Hardy made her musical debut in the early 1960s on Disques Vogue and was an immediate success as one of the most prominent figures of the yé-yé phenomenon. During the decade, she "found herself at the very forefront of the French music scene", and became "France's most exportable female singing star", recording in various languages, appearing in several movies, touring throughout Europe, and gaining admiration from musicians such as Bob Dylan and Mick Jagger. In 1962, the singer met photographer Jean-Marie Périer, with whom she engaged in a romantic relationship until 1967. Périer - who has been described as "a veritable Pygmalion for the young singer" - helped her to develop a more modern personal style and persuaded her to begin modelling; Hardy soon became a popular fashion icon as well. In 1969, she became embroiled in a lengthy legal battle with her record label, Disques Vogue, and saw the closure of her own production company, Productions Aspargus. The company had faced the resistance of the label's executives, and Hardy's decision to no longer perform live as well as sign with Sonopresse further aggravated the situation. As the yé-yé era drew to a close in the late 1960s, Hardy sought to reinvent herself, beginning by casting off the fashionable girl next door image that Périer had created for her. In an effort to reflect her inner self to a greater extent, the singer also abandoned the "cute" and catchy compositions that had characterized her repertoire up to that point.
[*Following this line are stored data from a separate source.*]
Lemma send_reply_outcome r i k s a w :
  sessions w !! i = Some s -> is_online_ s = true -> pending_sends_mutex_ w = false ->
  storage_alive w = true -> st_ok (storage_ w) -> stored k r STATUS_PENDING a (sview w) ->
  wp never (send_reply r i k) w
    (fun _ w' => same_registry w w' /\ reply_sent r k a (send_of i s r) w w') (fun _ => False).
Proof.
  intros Hs Ho Hm Ha Hok Hst. apply wp_try_catch, wp_bind. destruct (NeedsAck r) eqn:En.
  - eapply wp_conseq; [by apply (wp_db _ _ _ (MarkSent_law k))| |].
    + intros _ w1 (s1 & -> & Hs1 & Hv). rewrite s64_row in Hv by apply Hst.
      destruct (stored_mark _ _ _ _ _ _ _ _ Hst eq_refl Hv) as [Hst1 Hc1].
      apply wp_bind. unfold wp at 1. rewrite (on_SendMessage i s r) by done.
      apply wp_ret. split; [done|]. exists STATUS_SENT. split; [done|]. split; [done|].
      left. unfold sent_status. by rewrite En.
    + intros w1 (s1 & -> & Hs1 & Hv) e. eapply (roll_back_reply _ _ _ _ _ s); try done.
      * unfold sview at 1. cbn. by rewrite Hv.
      * unfold sview at 1. cbn. by rewrite Hv.
      * by left.
  - apply wp_ret, wp_bind. unfold wp at 1. rewrite (on_SendMessage i s r) by done.
    set (w2 := set_sessions _ _). cbn [negb].
    eapply wp_conseq; [by apply (wp_db _ _ w2 (MarkDelivered_law k))| |].
    + intros _ w3 (s3 & -> & Hs3 & Hv). rewrite s64_row in Hv by apply Hst.
      destruct (stored_mark (fun _ => true) _ _ _ _ _ _ _ Hst eq_refl Hv) as [Hst3 Hc3].
      split; [done|]. exists STATUS_DELIVERED. split; [done|]. split; [done|].
      left. unfold sent_status. by rewrite En.
    + intros w3 (s3 & -> & Hs3 & Hv) e.
      eapply (roll_back_reply _ _ _ _ _ (set_online (serialises r)
        (set_last_activity (clock_ w) s))); try done.
      * unfold sview at 1. cbn. by rewrite Hv.
      * cbn. by rewrite lookup_insert_eq.
      * unfold sview at 1. cbn. by rewrite Hv.
      * by right.
Qed.

(** The reply [r] was given to the session [s], or waits for its destination. *)
Definition reply_given (r : Message) (k : Z) (w w' : World St) : Prop :=
  (stored k r STATUS_PENDING (sview w) (sview w') /\
   pending_sends_ w' = pending_sends_ w /\ metrics_ w' = metrics_ w /\
   forall i s, ~ Online (destination_ r) i s w) \/
  (exists i s st, Online (destination_ r) i s w /\ stored k r st (sview w) (sview w') /\
   ((st = sent_status r /\ pending_sends_ w' = pending_sends_ w ++ send_of i s r /\
     metrics_ w' = metrics_ w) \/
    (st = STATUS_PENDING /\ metrics_ w' = failure (metrics_ w) /\
     (pending_sends_ w' = pending_sends_ w \/
      (NeedsAck r = false /\ pending_sends_ w' = pending_sends_ w ++ send_of i s r))))).

(** What [ReplyHandler::Handle] may leave, whatever the storage does, given what it answers
    for the sender of the request. *)
Definition reply_outcome (m : Message) (w w' : World St) : Prop :=
  match fst (iFindOriginalSenderByCorrelation (correlation_id_ m) (storage_ w)) with
  | Ret o =>
      (o = EmptyString \/ exists k, (k, s64 (correlation_id_ m), o) ∈ corrs (sview w)) /\
      ((pending_sends_ w' = pending_sends_ w /\ metrics_ w' = failure (metrics_ w) /\
        reply_lost (reply_for m o) (sview w) (sview w')) \/
       exists k, correlated k (correlation_id_ m) (destination_ (reply_for m o)) (sview w') /\
         reply_given (reply_for m o) k w w')
  | _ =>
      sview w' = sview w /\ pending_sends_ w' = pending_sends_ w /\
      metrics_ w' = failure (metrics_ w)
  end.

Lemma give_reply r k w s mt :
  rok [] w -> st_ok s -> mt = metrics_ w -> stored k r STATUS_PENDING (sview w) (view s) ->
  wp never (scoped (FindSession (destination_ r)) (fun session =>
        online <- session_online session ;;
        match session with
        | Some i => if (online : bool) then send_reply r i k else ret tt
        | None => ret tt
        end)) (set_metrics mt (set_storage s w))
    (fun _ w' => corrs (sview w') = corrs (view s) /\ reply_given r k w w') (fun _ => False).
Proof.
  intros Hw Hs2 -> Hst. apply wp_scoped_find; [apply Hw|]. cbv zeta. set (w3 := set_metrics _ _).
  change (active_clients_ w3) with (active_clients_ w).
  remember (active_clients_ w !! destination_ r) as o eqn:Eo. symmetry in Eo.
  set (w4 := set_locals _ w3).
  assert (forall i, o = Some i -> is_Some (sessions w4 !! i)) as Hsome.
  { intros i Hi. rewrite Hi in Eo.
    destruct (registered_session w (destination_ r) i Hw Eo) as (t & Ht & _). by exists t. }
  apply wp_bind. unfold wp at 1. rewrite session_online_eq by done.
  assert ((forall i s, ~ Online (destination_ r) i s w) ->
    same_registry w4 w4 /\ corrs (sview (set_locals (locals w3) w4)) = corrs (view s) /\
    reply_given r k w (set_locals (locals w3) w4)) as Hwait.
  { intros Hno. split; [done|]. split; [done|]. by left. }
  destruct o as [i|].
  2:{ apply wp_ret, Hwait. intros i t [Hi _ _]. congruence. }
  destruct (Hsome i eq_refl) as [t Ht]. rewrite Ht. change (sessions w !! i = Some t) in Ht.
  destruct (is_online_ t) eqn:Eon.
  2:{ apply wp_ret, Hwait. intros j u [Hj Hu Hon]. congruence. }
  eapply wp_conseq; [apply (send_reply_outcome r i k t (sview w)); try done; apply Hw| |done].
  intros ? w5 (Hreg & st & Hst5 & Hc5 & Hout). split; [exact Hreg|].
  split; [exact Hc5|]. right. exists i, t, st. by split.
Qed.

Lemma ReplyHandler_safe m w :
  rok [] w ->
  exists w', ReplyHandler_Handle m w = (Ret tt, w') /\ reply_outcome m w w'.
Proof.
  intros Hw.
  assert (wp never (ReplyHandler_Handle m) w (fun _ w' => reply_outcome m w w')
            (fun _ => False)) as Hwp.
  2:{ unfold wp in Hwp. destruct (ReplyHandler_Handle m w) as [[[]|e|f] w']; [|done|done].
      by exists w'. }
  apply wp_bind. eapply wp_conseq; [apply store_reply_outcome; apply Hw| |done].
  intros p w2 (s2 & mt & -> & Hs2 & Hp). unfold reply_outcome.
  destruct (fst (iFindOriginalSenderByCorrelation _ (storage_ w))) as [o|e|f].
  - destruct Hp as [Ho [(-> & -> & Hv)|(k & -> & -> & Hst & Hc)]].
    { apply wp_ret. split; [done|]. by left. }
    eapply wp_conseq; [by apply give_reply| |done]. intros _ w' [Hc' Hg]. split; [done|]. right.
    exists k. split; [|done]. unfold correlated. rewrite Hc'. exact Hc.
  - destruct Hp as (-> & -> & Hv). by apply wp_ret.
  - destruct Hp as (-> & -> & Hv). by apply wp_ret.
Qed.
End Replies.

(** ** On a storage that is well *)
Section Replied.
Context {St : Type} `{IStorageHealth St} `{Host} `{HashOrder}.
Implicit Types (w : World St).

(** The one correlation a reply leaves for its id and owner. *)
Definition recorrelated (k c : Z) (owner : string) (a a' : store) : Prop :=
  corrs a' = {[(k, s64 c, c_str owner)]} ∪
             filter (fun t => ~ (snd (fst t) = s64 c /\ snd t = c_str owner)) (corrs a).

(** What [ReplyHandler::Handle] does when the storage is well: the owner [o] of the request's
    correlation gets the reply, now if it is online, else when it registers. *)
Definition replied (m : Message) w w' : Prop :=
  exists o k st, owner_answer (correlation_id_ m) o (sview w) /\
    let r := reply_for m o in
    stored k r st (sview w) (sview w') /\
    recorrelated k (correlation_id_ m) (destination_ r) (sview w) (sview w') /\
    metrics_ w' = metrics_ w /\
    ((st = STATUS_PENDING /\ pending_sends_ w' = pending_sends_ w /\
      forall i s, ~ Online (destination_ r) i s w) \/
     exists i s, Online (destination_ r) i s w /\ st = sent_status r /\
       pending_sends_ w' = pending_sends_ w ++ send_of i s r).

Lemma store_reply_well m w n :
  rok [] w -> st_well (2 + n) (storage_ w) ->
  wp never (store_reply m) w
    (fun p w' => exists o k s', owner_answer (correlation_id_ m) o (sview w) /\
       p = Some (reply_for m o, k) /\ w' = set_storage s' w /\ st_ok s' /\ st_well n s' /\
       stored k (reply_for m o) STATUS_PENDING (sview w) (view s') /\
       recorrelated k (correlation_id_ m) (destination_ (reply_for m o)) (sview w) (view s'))
    (fun _ => False).
Proof.
  intros Hw Hn. apply wp_try_catch, wp_bind.
  eapply (wp_db_must _ 0 _ _ _ (2 + n));
    [apply FindOriginalSenderByCorrelation_law|apply FindOriginalSenderByCorrelation_well
    |apply Hw|apply Hw|done|done|].
  intros o s1 Hs1 Hn1 [Hv1 _] Ho. cbv zeta.
  assert ((if negb (String.eqb o EmptyString) then SetDestination o m else m) = reply_for m o) as ->
    by (unfold reply_for; by destruct (String.eqb o EmptyString)).
  rewrite reply_for_owner. set (r := reply_for m o). apply wp_bind.
  eapply (wp_db_must _ 1 _ _ _ (1 + n)); [apply SaveMessage_law|apply SaveMessage_well
    |apply Hw|done|done|done|].
  intros k s2 Hs2 Hn2 (Hk & Hfresh & Hv2) _. change (sview (set_storage s1 w)) with (view s1) in *.
  rewrite Hv1 in Hfresh, Hv2. change (view (storage_ w)) with (sview w) in *. apply wp_bind.
  eapply (wp_db_must _ 1 _ _ _ n); [apply SaveCorrelation_law|apply SaveCorrelation_well
    |apply Hw|done|done| |].
  { cbn. rewrite Hv2, s64_row by done. cbn. by rewrite lookup_insert_eq. }
  intros [] s3 Hs3 Hn3 (Hr3 & Hc3) _. apply wp_ret. exists o, k, s3. split; [done|].
  split; [done|]. split; [by destruct w|]. split; [done|]. split; [done|].
  change (sview (set_storage s2 (set_storage s1 w))) with (view s2) in *.
  rewrite (s64_row k) in Hc3 by done. rewrite Hv2 in Hr3, Hc3. split; [|exact Hc3].
  split; [done|]. split; [done|]. exact Hr3.
Qed.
In the albums that immediately preceded La question, Hardy had begun to work with more accomplished songwriters such as Leonard Cohen, Serge Gainsbourg, and Patrick Modiano. In 1970, she founded the production company Hypopotam, and its first album, Soleil, was released the same year.

==Development==

"Usually, when we record an album, we do not have time to rework the songs before with the composer. We ended up learning them alone in a corner and running the risk of acquiring bad habits which it would later be difficult to get rid of. Then we sang for the first time in the recording studio without being necessarily well prepared, and the recording of a song took only an hour or two at most. With Tuca, everything was different."
— — Françoise Hardy, 2008.

Towards the early 1970s, Hardy met Valeniza Zagni da Silva - known by the pseudonym Tuca - a Brazilian singer and guitarist based in Paris, who performed every night at a Brazilian restaurant called La Feijoada. They met through Lena, another Brazilian woman based in Paris and an intimate friend of the singer. Lena comforted Hardy as she went through a "[tormenting]" period caused by instabilities in her relationship with fellow musician Jacques Dutronc. Among the personnel listed on the album's liner notes, the name "Pinocchio" is credited as "catalyzer". This period also marked the beginning of Hardy's renowned involvement with astrology, partly also thanks to the support of the Brazilian. Tuca and Hardy connected very well; the singer later described their meeting as "love at first sight, personally and artistically speaking." After attending the Festival Internacional da Canção in Rio de Janeiro – and having come into contact with the music of Brazil – Hardy decided to work with Tuca. The singer was particularly infatuated with "Même sous la pluie", a song Tuca had made for another artist but eventually gave to Hardy.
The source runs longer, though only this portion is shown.